We were talking about phrases with the word get, and I asked the class for alternatives—ways to say the same thing, but without get. Get to was arrive at, get on someone’s nerves was annoy. The students, a new upper-intermediate class of university students, were on top of the exercise. Get someone to do something provoked discussion: make or convince? We talked about it. A student asked about the difference between get and be, and we talked about that, too. They had strong accents, making me think they’d learned a lot of their English from teachers who were Spanish. But they were good students, smart.
And then, with 10 minutes left, a student asked about get up, and someone suggested wake up. No, because you could do that and stay in bed. Stand up? No, because you might crawl out of bed. Or you might stand up to close the door and quickly retreat back to bed. The guesses got wilder. They looked at me expectantly. Arise, I told them, immediately wishing I’d kept it simple and said rise, because already, while they were still turning the word around in their minds to see if they recognized it, I was listening to a tune that was starting up in my brain, getting louder. I reached for my tablet. “Do you know the Monkees?” I asked.
It was like asking if they knew the Partridge Family, or the Archies—bands from old American TV programs. How could they? These students were all born in the last century, at least, but not even a decade deep. But to my surprise one student said that he did. “Really?” I asked, and he nodded, looking around at his classmates, as if they’d back him up. Another nodded. The others didn’t commit one way or another. “Listen to this song,” I said, “‘Daydream Believer,’” and I pushed play, then turned the tablet around so they could see Davy Jones snapping his fingers, dancing to the middle of a stage, all sashay and bounce and slide, singing about the morning, the bluebird, and the alarm he doesn’t want to hear. But, he sings, it “rings and I rise.”
I smiled. I managed not to snap my fingers and sway.
The students also smiled. They laughed. I laughed a little, too, though I’m quite fond of the song. “They once rivaled the Beatles,” I said, thinking of how as a child I’d confused a pair of names, Monkees with monkeys and Beatles with beetles, and preferred the animals to the insects. Perhaps I ought to say rivaled in my affection. Before I could explain, the student who’d said he knew the Monkees did his own explaining: he’d heard monkeys and had pictured monkeys, real monkeys. He’d been rather surprised when I mentioned a song. Monkeys, he’d thought, singing?
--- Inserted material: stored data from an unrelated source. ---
(* ===== verification/UrlParser.v ===== *)
(** * The URL parser: third-party/url-parser/url_parser.c

    The state machines of [http_parser_parse_url], with [HTTP_PARSER_STRICT]
    at its default 1.  The struct filled in by the parser keeps its 16-bit
    offsets and lengths, so an increment wraps around as it does in C.  Each
    function that the C code can leave early returns a [presult]: [PErr] is
    [return 1], [PBad] a failed [assert] or a read outside the buffer. *)

From S2P Require Import Prelude Util.

Module url_parser.

(** ** Character classes *)

Definition normal_url_char : list Z :=
  [0; 0; 0; 0; 246; 255; 255; 127; 255; 255; 255; 255; 255; 255; 255; 127]
  ++ replicate 16 0.

(** [BIT_AT(a, i)] *)
Definition bit_at (a : list Z) (i : Z) : bool :=
  Z.testbit (nth (Z.to_nat (Z.shiftr i 3)) a 0) (Z.land i 7).

Definition lower (c : ascii) : Z := Z.lor (code c) 32.
Definition is_alpha (c : ascii) : bool := (code "a" <=? lower c) && (lower c <=? code "z").
Definition is_num (c : ascii) : bool := (scode "0" <=? scode c) && (scode c <=? scode "9").
Definition is_alphanum (c : ascii) : bool := is_alpha c || is_num c.
Definition is_hex (c : ascii) : bool :=
  is_num c || ((code "a" <=? lower c) && (lower c <=? code "f")).

(** Membership in a list of characters written [(c) == 'x' || ...]. *)
Definition one_of (cs : string) (c : ascii) : bool := existsb (fun d => c =c d) (lit cs).

Definition is_mark (c : ascii) : bool := one_of "-_.!~*'()" c.
Definition is_userinfo_char (c : ascii) : bool :=
  is_alphanum c || is_mark c || one_of "%;:&=+$," c.
Definition is_url_char (c : ascii) : bool := bit_at normal_url_char (code c).
Definition is_host_char (c : ascii) : bool := is_alphanum c || one_of ".-" c.
(** [path_match]; [None] is [back()] of an empty string. *)
Definition path_match (p path : str) : option bool :=
  match last p with
  | None => None
  | Some c => Some (if negb (c =c "/"%char) then p =s path else util.starts_with path p)
  end.

(** The loop of [serve_mux::match]; [ent] with its [best]. *)
Fixpoint match_loop (m : mux) (path : str) (ent : option handler_entry) (best : nat)
    : option (option handler_entry) :=
  match m with
  | [] => Some ent
  | (p, e) :: m =>
    b ← path_match p path;
    if (b : bool) then
      if match ent with None => true | Some _ => (best <? length p)%nat end
      then match_loop m path (Some e) (length p)
      else match_loop m path ent best
    else match_loop m path ent best
  end.

Definition match_ (m : mux) (path : str) : option (option request_cb) :=
  ent ← match_loop m path None 0;
  Some (match ent with Some e => Some (cb e) | None => None end).

(** The part of a request the router reads. *)
Record request := mk_request { method : str; uri : uri_ref }.

(** [serve_mux::handler]; [None] when [path_join] would leave its buffer or
    [path_match] reads an empty pattern. *)
Definition handler (m : mux) (req : request) : option request_cb :=
  let path := common.path (uri req) in
  let route :=
    c ← match_ m (host (uri req) ++ path);
    match c with
    | Some c => Some c
    | None =>
      c ← match_ m path;
      Some (match c with Some c => c | None => cb_status 404 end)
    end in
  if negb (method req =s lit "CONNECT") then
    clean_path ← http2_path.path_join [] [] path [];
    if negb (clean_path =s path) then
      let new_uri := util.percent_encode_path clean_path in
      let q := raw_query (uri req) in
      Some (cb_redirect 301 (if negb (length q =? 0)%nat then new_uri ++ ["?"%char] ++ q else new_uri))
    else route
  else route.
There wasn’t time to add my own long-ago double error to his. Besides, we were already laughing. Monkeys in a band! An image to rival elfin Davy Jones, bangs in his eyes, earnest and playful, decked out in bell bottoms and a bright tunic and gold chain. Look at those clothes! Like the students in the class, the song in the lesson, and the verb in the song, the outfit quite suited. A fine getup.